Exploring Joyent Slingshot

Last Friday, I received the Slingshot SDK (Software Developer Kit). About an hour later, I had a copy of my Rails application running in an off-line, fully self-contained environment.

Of course, that was only the beginning, but it did right away show that you could use Slingshot to quickly deploy stand alone Rails applications. Slingshot provides the database (sqlite), the browser (Webkit in OS X and IE7’s engine in Windows), and the server, all in one application window. All you need to supply is the code. No one had talked about that use of Slingshot on the weblogs and forums (that I saw), but it was the first thing that came to mind when I saw it face to face.

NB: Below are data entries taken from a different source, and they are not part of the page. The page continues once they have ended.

(** ** The whole configuration *)

Definition GetBasicConfig : Config :=
  mkConfig
    (gm [("otlp", GMap (gm [("protocols", GMap (gm
       [("grpc", GMap (gm
           [("max_recv_msg_size_mib", GInt 128);
            ("endpoint", GStr "0.0.0.0:4317");
            ("keepalive", GMap (gm [("server_parameters", GMap (gm
               [("max_connection_age", GStr "15s"); ("max_connection_age_grace", GStr "2s")]))]))]));
        ("http", GMap (gm [("endpoint", GStr "0.0.0.0:4318")]))]))]))])
    ∅
    (gm [("resource/odigos-version", GMap (gm [("attributes", GMaps [gm
            [("key", GStr "odigos.version"); ("value", GStr "${ODIGOS_VERSION}"); ("action", GStr "upsert")]])]));
         (GenericBatchProcessorConfigKey, GMap (gm []))])
    (gm [("health_check", GMap (gm [("endpoint", GStr "0.0.0.0:13133")]));
         ("pprof", GMap (gm [("endpoint", GStr "0.0.0.0:1777")]))])
    ∅ ["health_check"; "pprof"] ∅ zero_telemetry.

Record ResourceStatuses := mkStatuses
  { DestinationStatus : gmap string (option error); ProcessorStatus : gmap string error }.

(** The signals that some destination pipeline carries. *)
Record EnabledBy := mkEnabled { by_traces : bool; by_metrics : bool; by_logs : bool; by_profiles : bool }.

(** The state of the loop over the destinations. *)
Record DestLoop := mkDestLoop
  { dl_config : Config;
    dl_status : gmap string (option error);
    dl_unified : list string;
    dl_forward : gmap string (list string);
    dl_enabled : EnabledBy }.

Definition enable (e : EnabledBy) (pipelineName : string) : EnabledBy :=
  if has_prefix "traces/" pipelineName then mkEnabled true (by_metrics e) (by_logs e) (by_profiles e)
  else if has_prefix "metrics/" pipelineName then mkEnabled (by_traces e) true (by_logs e) (by_profiles e)
  else if has_prefix "logs/" pipelineName then mkEnabled (by_traces e) (by_metrics e) true (by_profiles e)
  else if has_prefix "profiles/" pipelineName then mkEnabled (by_traces e) (by_metrics e) (by_logs e) true
  else e.

(** One pipeline of a destination: its forward connector and its batch
    processor. *)
Definition forward_pipeline (pipelineName : string) (p : Pipeline) : Pipeline :=
  let p := add_receiver ("forward/" +:+ pipelineName) p in
  if negb (has_prefix "profiles/" pipelineName) then add_processor GenericBatchProcessorConfigKey p else p.
Lemma dest_signal u : u ∈ U -> exists sig s, sig ∈ pipeline_signals ∧ u = sig +:+ "/" +:+ s ∧ signal_of u = sig.
Proof.
  intros Hu. destruct (no_dests _ _ Hnames _ Hu) as (sig & s & Hsig & -> & _). exists sig, s.
  split_and!; [done|done|by apply signal_of_app].
Qed.
Lemma dest_not_grouped u : u ∈ U -> "forward/" +:+ u <> TracesPostGroupByForwardConnectorName.
Proof.
  intros (sig & s & Hsig & -> & _)%dest_signal E. apply (f_equal (fun x => String.substring 8 100 x)) in E.
  unfold pipeline_signals in Hsig. repeat (apply elem_of_cons in Hsig as [->|Hsig]; [done|]). by apply elem_of_nil in Hsig.
Qed.

Lemma str_app_inv_head (p a b : string) : p +:+ a = p +:+ b -> a = b.
Proof. induction p as [|c p IH]; [done|]. rewrite !str_app_cons. intros E. injection E as E. by apply IH. Qed.

(** Where a connector is received. *)
Lemma link_in_inv x m :
  link_in U S x m ->
  (forall sig, x = "odigosrouterconnector/" +:+ sig -> exists s, s ∈ S ∧ sig ∈ pipeline_signals ∧ m = sig +:+ "/" +:+ s)
  ∧ (forall u, u ∈ U -> x = "forward/" +:+ u -> m = u)
  ∧ (x = TracesPostGroupByForwardConnectorName -> m = TracesExportingPipelineName)
  ∧ (x = ServiceGraphConnectorName -> m = "metrics/servicegraph")
  ∧ (x = ServiceIOConnectorName -> m = TraceCorrelationsMetricsPipelineName).
Proof.
  intros [|sig s Hsig Hs|u Hu| |]; split_and!; try (intros; discriminate); try done.
  - intros u Hu E. by destruct (dest_not_grouped u Hu).
  - intros sig' E%str_app_inv_head. subst. by exists s.
  - intros u' _ E. by apply str_app_inv_head in E.
  - intros E. by destruct (dest_not_grouped u Hu).
Qed.

Lemma router_supports pre x s : pre ∈ ["forward/"; "odigosrouterconnector/"] -> connector_supports (pre +:+ x) s s.
Proof.
  intros Hp. unfold connector_supports. rewrite decide_False; [done|]. intros Hin.
  repeat (apply elem_of_cons in Hp as [->|Hp]; [|]); [..|by apply elem_of_nil in Hp];
    repeat (apply elem_of_cons in Hin as [Hin|Hin]; [discriminate|]); by apply elem_of_nil in Hin.
Qed.

Lemma rank_last n : n ∈ ["metrics/servicegraph"; TraceCorrelationsMetricsPipelineName] -> rank_of U n = 3.
Proof.
  intros Hn. unfold rank_of. repeat (apply elem_of_cons in Hn as [->|Hn]; [|]); [..|by apply elem_of_nil in Hn];
    rewrite !decide_False by (by apply (bool_decide_unpack _)); apply decide_True; auto.
Qed.

(** The pipelines of the destinations come last. *)
Lemma link_out_rank x n : link_out U S x n -> rank_of U n <= 2.
Proof.
  intros [sig Hsig| | |u sig s Hu Hsig Hs Hsu|m Hm|].
  - rewrite rank_root; [lia|]. unfold root_pipelines. by apply list_elem_of_fmap_2 with (f := fun s => s +:+ "/in").
  - rewrite rank_root; [lia|]. by apply (bool_decide_unpack _).
  - rewrite rank_exporting. lia.
  - rewrite rank_stream by done. lia.
  - repeat (apply elem_of_cons in Hm as [->|Hm]; [unfold rank_of; simpl; lia|]). by apply elem_of_nil in Hm.
  - rewrite rank_root; [lia|]. by apply (bool_decide_unpack _).
Qed.

(** A pipeline that exports to a connector and one that receives from it have
    signals that it connects, and come one after the other. *)
Lemma linked x n m :
  link_out U S x n -> link_in U S x m ->
  connector_supports x (signal_of n) (signal_of m) ∧ rank_of U n < rank_of U m.
Proof.
  assert (Hroot : forall sig, sig ∈ pipeline_signals -> rank_of U (sig +:+ "/in") = 0).
  { intros sig Hsig. apply rank_root. unfold root_pipelines. by apply list_elem_of_fmap_2 with (f := fun s => s +:+ "/in"). }
  intros Hout (Hr & Hf & Hg & Hsg & Hio)%link_in_inv. destruct Hout as [sig Hsig| | |u sig s Hu Hsig Hs Hsu|n Hn|].
  - (* a root pipeline, to a stream *) destruct (Hr sig eq_refl) as (s & Hs & _ & ->).
    rewrite rank_stream, Hroot by done. split; [|lia].
    change (sig +:+ "/in") with (sig +:+ "/" +:+ "in"). rewrite !signal_of_app by done.
    apply (router_supports "odigosrouterconnector/"). by apply (bool_decide_unpack _).
  - (* traces/in to traces/exporting *) rewrite Hg by done. split; [|unfold rank_of; simpl; lia].
    apply (router_supports "forward/" "traces-post-groupby"). by apply (bool_decide_unpack _).
  - (* traces/exporting to a stream *) destruct (Hr "traces" eq_refl) as (s & Hs & Hsig & ->).
    rewrite rank_stream, rank_exporting by done. split; [|lia]. rewrite signal_of_app by done.
    apply (router_supports "odigosrouterconnector/" "traces"). by apply (bool_decide_unpack _).
  - (* a stream to a destination *) rewrite (Hf u Hu eq_refl), rank_stream, rank_dest by done. split; [|lia].
    rewrite signal_of_app, Hsu by done. apply (router_supports "forward/"). by apply (bool_decide_unpack _).
  - (* service graph *) rewrite Hsg by done. rewrite (rank_last "metrics/servicegraph") by by apply (bool_decide_unpack _).
    repeat (apply elem_of_cons in Hn as [->|Hn]; [split; [done|unfold rank_of; simpl; lia]|]). by apply elem_of_nil in Hn.
  - (* service I/O *) rewrite Hio by done. rewrite (rank_last TraceCorrelationsMetricsPipelineName) by by apply (bool_decide_unpack _).
    split; [done|]. unfold rank_of. simpl. lia.
Qed.
(* ===== verification/GatewayRoutes.v ===== *)
(** * From the destinations to the routes

    What the configuration is after the destinations were configured
    ([loop_inv]), and after the data streams and the root pipelines were
    inserted. *)

From Stdlib Require Import Ascii.
From S2P Require Import Prelude.
From S2P Require Import GoStrings.
From S2P Require Import GoSort.
From S2P Require Import K8s.
From S2P Require Import Api.
From S2P Require Import GoLib.
From S2P Require Import CollectorConfig.
From S2P Require Import Destinations.
From S2P Require Import DataStreams.
From S2P Require Import GatewayConfig.
From S2P Require Import GatewayTelemetry.
From S2P Require Import GatewayValid.

(** ** The destinations *)

(** A pipeline of a destination with its forward connector. *)
Record connected (c : Config) (n : string) (p : Pipeline) : Prop := {
  cn_receivers : Receivers p = ["forward/" +:+ n];
  cn_exporters : Exporters p <> [] ∧ Forall (is_exporter c) (Exporters p);
  cn_processors : Forall (fun x => is_Some (processors c !! x) ∧ x <> "odigostrafficmetrics") (Processors p)
                  ∧ NoDup (Processors p)
}.

Lemma connected_grows c c' n p : grows c c' -> connected c n p -> connected c' n p.
Proof.
  intros Hg [Hr [Hx Hf] [Hp Hn]]. split; [done|split; [done|]|split; [|done]].
  - eapply Forall_impl; [exact Hf|]. intros e. apply (gr_exporters _ _ Hg).
  - eapply Forall_impl; [exact Hp|]. intros e [He ?]. split; [|done]. by apply (gr_processors _ _ Hg).
Qed.

(** Which signals the pipelines [K] carry. *)
Definition carries (K : list string) (sig : string) : Prop := exists n, n ∈ K ∧ signal_of n = sig.

Record enabled_by (K : list string) (e : EnabledBy) : Prop := {
  eb_traces : by_traces e = true <-> carries K "traces";
  eb_metrics : by_metrics e = true <-> carries K "metrics";
  eb_logs : by_logs e = true <-> carries K "logs";
  eb_profiles : by_profiles e = true <-> carries K "profiles"
}.

Section Loop.
Context (c00 : Config) (suffix : ExporterConfigurer -> string).

(** The pipelines [K] are connected, the pipelines [P] are not yet. *)
Record loop_inv (done : list ExporterConfigurer) (K P : list string) (s : DestLoop) : Prop := {
  li_receivers : receivers (dl_config s) = receivers c00;
  li_connectors x : is_connector (dl_config s) x <-> exists n, (n ∈ K) ∧ x = "forward/" +:+ n;
  li_exporters x : is_exporter (dl_config s) x -> connector_name x = false;
  li_processors x : is_Some (processors c00 !! x) -> is_Some (processors (dl_config s) !! x);
  li_extensions : Forall (fun x => is_Some (extensions (dl_config s) !! x)) (service_extensions (dl_config s));
  li_pipelines n p : pipelines (dl_config s) !! n = Some p ->
    (n ∈ K ∧ connected (dl_config s) n p) ∨ (n ∈ P ∧ dest_pipeline_ok (dl_config s) p);
  li_known n : n ∈ K ++ P -> is_Some (pipelines (dl_config s) !! n);
  li_unified : dl_unified s = K ++ P;
  li_NoDup : NoDup (K ++ P);
  li_owner n : n ∈ K ++ P -> exists d sig, d ∈ done ∧ sig ∈ pipeline_signals ∧ n = sig +:+ "/" +:+ suffix d;
  li_complete n : n ∈ K -> exists d sig l, d ∈ done ∧ sig ∈ pipeline_signals ∧ n = sig +:+ "/" +:+ suffix d
                                          ∧ dl_forward s !! GetID d = Some l ∧ "forward/" +:+ n ∈ l;
  li_sound id l x : dl_forward s !! id = Some l -> x ∈ l -> exists n, (n ∈ K) ∧ x = "forward/" +:+ n;
  li_enabled : enabled_by K (dl_enabled s)
}.

Lemma has_prefix_signal sig sig' t :
  sig ∈ pipeline_signals -> sig' ∈ pipeline_signals ->
  has_prefix (sig +:+ "/") (sig' +:+ "/" +:+ t) = bool_decide (sig = sig').
Proof.
  intros Hs Hs'. unfold pipeline_signals in *.
  repeat (apply elem_of_cons in Hs as [->|Hs]; [|]); [..|by apply elem_of_nil in Hs];
    repeat (apply elem_of_cons in Hs' as [->|Hs']; [|]); try done; by apply elem_of_nil in Hs'.
Qed.

Lemma carries_snoc K n sig : carries (K ++ [n]) sig <-> carries K sig ∨ signal_of n = sig.
Proof. unfold carries. set_solver. Qed.

Lemma enable_ok K e sig t :
  sig ∈ pipeline_signals -> enabled_by K e -> enabled_by (K ++ [sig +:+ "/" +:+ t]) (enable e (sig +:+ "/" +:+ t)).
Proof.
  intros Hsig [Ht Hm Hl Hp]. unfold enable.
  assert (Hpre : forall s, s ∈ pipeline_signals -> has_prefix (s +:+ "/") (sig +:+ "/" +:+ t) = bool_decide (s = sig))
    by (intros; by apply has_prefix_signal).
  pose proof (Hpre "traces" ltac:(by apply (bool_decide_unpack _))) as H1.
  pose proof (Hpre "metrics" ltac:(by apply (bool_decide_unpack _))) as H2.
  pose proof (Hpre "logs" ltac:(by apply (bool_decide_unpack _))) as H3.
  pose proof (Hpre "profiles" ltac:(by apply (bool_decide_unpack _))) as H4.
  change ("traces" +:+ "/") with "traces/" in H1. change ("metrics" +:+ "/") with "metrics/" in H2.
  change ("logs" +:+ "/") with "logs/" in H3. change ("profiles" +:+ "/") with "profiles/" in H4.
  rewrite H1, H2, H3, H4. clear H1 H2 H3 H4 Hpre.
  split; rewrite carries_snoc, signal_of_app by done;
    unfold pipeline_signals in Hsig; repeat (apply elem_of_cons in Hsig as [->|Hsig]; [simpl; naive_solver|]);
    by apply elem_of_nil in Hsig.
Qed.

Lemma connect_pipeline_inv done K P s dest sig n :
  loop_inv done K (n :: P) s -> dest ∈ done -> sig ∈ pipeline_signals -> n = sig +:+ "/" +:+ suffix dest ->
  is_Some (processors c00 !! GenericBatchProcessorConfigKey) ->
  loop_inv done (K ++ [n]) P (connect_pipeline (GetID dest) s n).
Proof.
  intros Hi Hd Hsig Hn Hbatch. unfold connect_pipeline.
  set (c1 := set_connectors (insert ("forward/" +:+ n) (GMap (gm []))) (dl_config s)).
  assert (HnK : (n ∉ K) ∧ (n ∉ P)).
  { pose proof (li_NoDup _ _ _ _ Hi) as Hnd. apply NoDup_app in Hnd as (_ & Hdis & Hnd).
    apply NoDup_cons in Hnd as [? _]. split; [|done]. intros Hin. apply (Hdis n Hin). by left. }
  destruct (li_known _ _ _ _ Hi n) as [p0 Hp0]; [set_solver|].
  destruct (li_pipelines _ _ _ _ Hi n p0 Hp0) as [[? _]|[_ Hok]]; [naive_solver|].
  assert (Hget : get_pipeline n c1 = p0) by (unfold get_pipeline; simpl; by rewrite Hp0). rewrite Hget.
  set (p := forward_pipeline n p0).
  assert (Hconn : connected (dl_config s) n p).
  { destruct Hok as [Hr [Hx Hf] [Hp Hnd]]. unfold p, forward_pipeline.
    assert (Hproc : Forall (fun x => is_Some (processors (dl_config s) !! x) ∧ x <> "odigostrafficmetrics") (Processors p0)).
    { eapply Forall_impl; [exact Hp|]. naive_solver. }
    destruct (negb _); split; simpl; try by rewrite Hr.
    - done.
    - split.
      + apply Forall_app. split; [done|]. constructor; [|done]. split; [by apply (li_processors _ _ _ _ Hi)|done].
      + apply NoDup_app. split_and!; [done| |apply NoDup_singleton]. intros x Hx' ->%list_elem_of_singleton.
        rewrite Forall_forall in Hp. by destruct (Hp _ Hx') as (_ & ? & _).
    - done.
    - done. }
  assert (Hother : forall m q, m <> n -> pipelines (dl_config s) !! m = Some q ->
            (m ∈ K ∧ connected (dl_config s) m q) ∨ (m ∈ P ∧ dest_pipeline_ok (dl_config s) q)).
  { intros m q Hm Hq. destruct (li_pipelines _ _ _ _ Hi m q Hq) as [?|[Hin ?]]; [by left|].
    apply elem_of_cons in Hin as [->|]; [done|by right]. }
  split; simpl.
  - apply Hi.
  - intros x. unfold is_connector. simpl. rewrite lookup_insert_is_Some'. fold (is_connector (dl_config s) x).
    rewrite (li_connectors _ _ _ _ Hi). set_solver.
  - intros x Hx. by apply Hi.
  - intros x Hx. by apply (li_processors _ _ _ _ Hi).
  - apply Hi.
  - intros m q. destruct (decide (m = n)) as [->|Hne].
    + rewrite lookup_insert_eq. intros [= <-]. left. split; [set_solver|]. destruct Hconn. by split.
    + rewrite lookup_insert_ne by done. intros Hq. destruct (Hother m q Hne Hq) as [[? Hc]|[? Hc]]; [left|right].
      * split; [set_solver|]. destruct Hc. by split.
      * split; [done|]. destruct Hc. by split.
  - intros m Hm. apply lookup_insert_is_Some'. destruct (decide (n = m)) as [|Hne]; [by left|right].
    apply Hi. set_solver.
  - rewrite (li_unified _ _ _ _ Hi). by rewrite <-app_assoc.
  - pose proof (li_NoDup _ _ _ _ Hi). by rewrite <-app_assoc.
  - intros m Hm. apply Hi. set_solver.
  - intros m [Hm| ->%list_elem_of_singleton]%elem_of_app.
    + destruct (li_complete _ _ _ _ Hi m Hm) as (d & sg & l & ? & ? & ? & Hl & Hin). exists d, sg.
      destruct (decide (GetID d = GetID dest)) as [E|Hne].
      * eexists. rewrite E, lookup_insert_eq. split_and!; try done. rewrite <-E, Hl. simpl. set_solver.
      * exists l. rewrite lookup_insert_ne by done. done.
    + exists dest, sig. eexists. rewrite lookup_insert_eq. split_and!; try done. set_solver.
  - intros id l x. destruct (decide (id = GetID dest)) as [->|Hne].
    + rewrite lookup_insert_eq. intros [= <-] [Hx| ->%list_elem_of_singleton]%elem_of_app; [|exists n; set_solver].
      destruct (dl_forward s !! GetID dest) as [l0|] eqn:El; [|by apply elem_of_nil in Hx].
      destruct (li_sound _ _ _ _ Hi _ _ x El Hx) as (m & ? & ->). exists m. set_solver.
    + rewrite lookup_insert_ne by done. intros Hl Hx. destruct (li_sound _ _ _ _ Hi id l x Hl Hx) as (m & ? & ->).
      exists m. set_solver.
  - rewrite Hn. apply enable_ok; [done|]. apply Hi.
Qed.

Context (Hbatch : is_Some (processors c00 !! GenericBatchProcessorConfigKey)).

Lemma connect_pipelines_inv done dest P : forall K s,
  loop_inv done K P s -> dest ∈ done ->
  (forall n, n ∈ P -> exists sig, sig ∈ pipeline_signals ∧ n = sig +:+ "/" +:+ suffix dest) ->
  loop_inv done (K ++ P) [] (foldl (connect_pipeline (GetID dest)) s P).
Proof.
  induction P as [|n P IH]; intros K s Hi Hd HP; cbn [foldl]; [by rewrite app_nil_r|].
  destruct (HP n) as (sig & Hsig & Hn); [by left|]. replace (K ++ n :: P) with ((K ++ [n]) ++ P) by by rewrite <-app_assoc.
  apply IH; [|done|intros m Hm; apply HP; by right]. by eapply connect_pipeline_inv.
Qed.

(** A configurer ran: its pipelines are not connected yet. *)
Lemma configured_inv done dest K s c used names :
  loop_inv done K [] s -> suffix dest ∉ suffix <$> done ->
  builds (suffix dest) (dl_config s) used names c ->
  loop_inv (done ++ [dest]) K names
    (mkDestLoop c (dl_status s) (dl_unified s ++ names) (dl_forward s) (dl_enabled s)).
Proof.
  intros Hi Hfresh [He [Hn Hnd] Hu Hnew Hold]. rewrite Forall_forall in Hn.
  assert (Hdis : forall n, n ∈ K -> n ∉ names).
  { intros n Hk (sig & Hsig & E)%Hn. destruct (li_owner _ _ _ _ Hi n) as (d & sig' & Hd & Hsig' & E'); [set_solver|].
    subst n. apply pipeline_name_inj in E' as [_ E']; [|by apply Hu|done]. apply Hfresh. rewrite E'. by apply list_elem_of_fmap_2. }
  assert (Hproc : forall x, is_Some (processors (dl_config s) !! x) -> is_Some (processors c !! x)).
  { intros x. rewrite <-!elem_of_dom. pose proof (ex_processors _ _ He). set_solver. }
  assert (Hexp : forall x, is_exporter (dl_config s) x -> is_exporter c x).
  { intros x. unfold is_exporter. rewrite <-!elem_of_dom. pose proof (ex_exporters _ _ He). set_solver. }
  split; simpl.
  - rewrite (ex_receivers _ _ He). apply Hi.
  - intros x. unfold is_connector. rewrite (ex_connectors _ _ He). apply (li_connectors _ _ _ _ Hi).
  - intros x [Hx|Hx]%(ex_new_exporters _ _ He); [by apply (li_exporters _ _ _ _ Hi)|done].
  - intros x Hx. apply Hproc. by apply (li_processors _ _ _ _ Hi).
  - destruct (ex_service _ _ He) as (l & -> & Hl). apply Forall_app. split; [|done].
    eapply Forall_impl; [apply (li_extensions _ _ _ _ Hi)|]. intros x. cbn. rewrite <-!elem_of_dom.
    pose proof (ex_extensions _ _ He). set_solver.
  - intros n p Hp. destruct (decide (n ∈ names)) as [Hin|Hin].
    + right. split; [done|]. destruct (Hnew n Hin) as (p' & Hp' & Hok). by replace p with p' by congruence.
    + left. rewrite Hold in Hp by done. destruct (li_pipelines _ _ _ _ Hi n p Hp) as [[? [Hr [Hx Hf] [Hpr ?]]]|[[]%elem_of_nil _]].
      split; [done|]. split; [done|split; [done|]|split; [|done]].
      * eapply Forall_impl; [exact Hf|]. exact Hexp.
      * eapply Forall_impl; [exact Hpr|]. intros x [? ?]. split; [by apply Hproc|done].
  - intros n [Hk|Hin]%elem_of_app.
    + rewrite Hold by by apply Hdis. apply Hi. set_solver.
    + destruct (Hnew n Hin) as (p & -> & _). by eexists.
  - rewrite (li_unified _ _ _ _ Hi). by rewrite app_nil_r.
  - apply NoDup_app. pose proof (li_NoDup _ _ _ _ Hi) as HK. rewrite app_nil_r in HK. done.
  - intros n [Hk|(sig & ? & ->)%Hn]%elem_of_app.
    + destruct (li_owner _ _ _ _ Hi n) as (d & sig & ? & ? & ?); [set_solver|]. exists d, sig. set_solver.
    + exists dest, sig. split_and!; [set_solver|by apply Hu|done].
  - intros n Hk. destruct (li_complete _ _ _ _ Hi n Hk) as (d & sig & l & ? & ?). exists d, sig, l. set_solver.
  - apply Hi.
  - apply Hi.
Qed.

Lemma failed_inv done dest K s c :
  loop_inv done K [] s -> extends (dl_config s) c -> pipelines c = pipelines (dl_config s) ->
  suffix dest ∉ suffix <$> done ->
  loop_inv (done ++ [dest]) K [] (mkDestLoop c (dl_status s) (dl_unified s) (dl_forward s) (dl_enabled s)).
Proof.
  intros Hi He Hp Hf.
  assert (Hb : builds (suffix dest) (dl_config s) [] [] c).
  { eapply builds_extends; [apply builds_start|done|done]. }
  pose proof (configured_inv _ _ _ _ _ _ _ Hi Hf Hb) as Hi'. by rewrite app_nil_r in Hi'.
Qed.

Lemma with_status_inv done K P id st s :
  loop_inv done K P s -> loop_inv done K P (with_status id st (dl_config s) s).
Proof. intros []. by split. Qed.

Lemma add_dest_inv configers done dest K s :
  loop_inv done K [] s -> suffix dest ∉ suffix <$> done ->
  (forall configer c0, configers !! GetType dest = Some configer ->
     contribution (suffix dest) c0 (ModifyConfig configer dest c0).1 (ModifyConfig configer dest c0).2) ->
  exists K', loop_inv (done ++ [dest]) K' [] (add_dest configers s dest).
Proof.
  intros Hi Hf Hlaw. unfold add_dest. destruct (configers !! GetType dest) as [configer|].
  - specialize (Hlaw configer (dl_config s) eq_refl). destruct (ModifyConfig configer dest (dl_config s)) as [[err|names] c]; simpl in Hlaw.
    + exists K. destruct Hlaw as [He Hp].
      exact (with_status_inv _ _ _ (GetID dest) (Some err) _ (failed_inv _ _ _ _ _ Hi He Hp Hf)).
    + destruct Hlaw as [used Hb]. exists (K ++ names). apply with_status_inv. apply connect_pipelines_inv.
      * by eapply configured_inv.
      * set_solver.
      * intros n Hn. destruct (bu_names _ _ _ _ _ Hb) as [Hn' _]. rewrite Forall_forall in Hn'.
        destruct (Hn' n Hn) as (sig & ? & ->). exists sig. split; [by eapply bu_used|done].
  - exists K. pose proof (failed_inv done dest K s (dl_config s) Hi) as Hi'. destruct s. apply with_status_inv.
    by apply Hi'.
Qed.

Lemma destinations_inv configers dests :
  connectors c00 = ∅ -> pipelines c00 = ∅ -> (forall x, is_exporter c00 x -> connector_name x = false) ->
  Forall (fun x => is_Some (extensions c00 !! x)) (service_extensions c00) ->
  NoDup (suffix <$> dests) ->
  (forall dest configer c0, dest ∈ dests -> configers !! GetType dest = Some configer ->
     contribution (suffix dest) c0 (ModifyConfig configer dest c0).1 (ModifyConfig configer dest c0).2) ->
  exists K, loop_inv dests K [] (foldl (add_dest configers) (start_loop c00) dests).
Proof.
  intros Hc Hp Hx Hs. induction dests as [|dest dests IH] using rev_ind; intros Hnd Hlaw.
  - exists []. cbn [foldl start_loop]. split; simpl; try done.
    + intros x. unfold is_connector. simpl. rewrite Hc, lookup_empty. split; [by intros []|]. intros (n & []%elem_of_nil & _).
    + intros n p. by rewrite Hp, lookup_empty.
    + intros n []%elem_of_nil.
    + intros n []%elem_of_nil.
    + intros n []%elem_of_nil.
    + split; (split; [done|]); intros (n & []%elem_of_nil & _).
  - rewrite fmap_app in Hnd. apply NoDup_app in Hnd as (Hnd & Hdis & _). destruct IH as [K Hi]; [done| |].
    { intros d cf c0 Hd. apply Hlaw. set_solver. }
    rewrite foldl_snoc. eapply add_dest_inv; [exact Hi| |].
    + intros Hin. apply (Hdis _ Hin). by left.
    + intros cf c0. apply Hlaw. set_solver.
Qed.
End Loop.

My application was not ready for data synchronization. First, I hadn’t upgraded it to Rails 1.2 yet (it was frozen to a slightly pre-1.2 edge release). Second, all of the models to be synched need to have created_at and updated_at data — mine did not. Third, my live app is currently sitting on a shared TextDrive server, and a shared server is not the place to be playing with something like this.

Joyent is helping me with the third problem by providing me with a small accelerator for the duration of the pre-release testing period. An email mix-up on my part kept me from accessing the accelerator until late Wednesday. Yesterday, I logged in for the first time and found myself sitting at the business end of a console prompt in Solaris for the first time in 15 years or so.

I’ve been a shared host sort of guy since I’ve been on the internet, just before the World Wide Web was invented. Having my own server computer, getting it up and running from scratch, has not been something I’ve ever done. Still, by this morning, I had everything installed, Apache was proxying to four Mongrel instances, and a scratch copy of my Rails app was being served smokin’ fast. The documentation to get all this going is still spotty (accelerators are still a new offering, and the early adopters tend to already know what they’re doing), but I was able to piece enough together to get off the ground.

I’ve already frozen my application to Rails 1.2, so that step is out of the way. Now, I have to add created_at and updated_at columns to all my tables, and at that point I can begin adding code to support extraction for offline use and full data synchronization. I’m still not sure what that’s going to entail (I’ve been reading all about accelerators instead of Slingshot these last few days).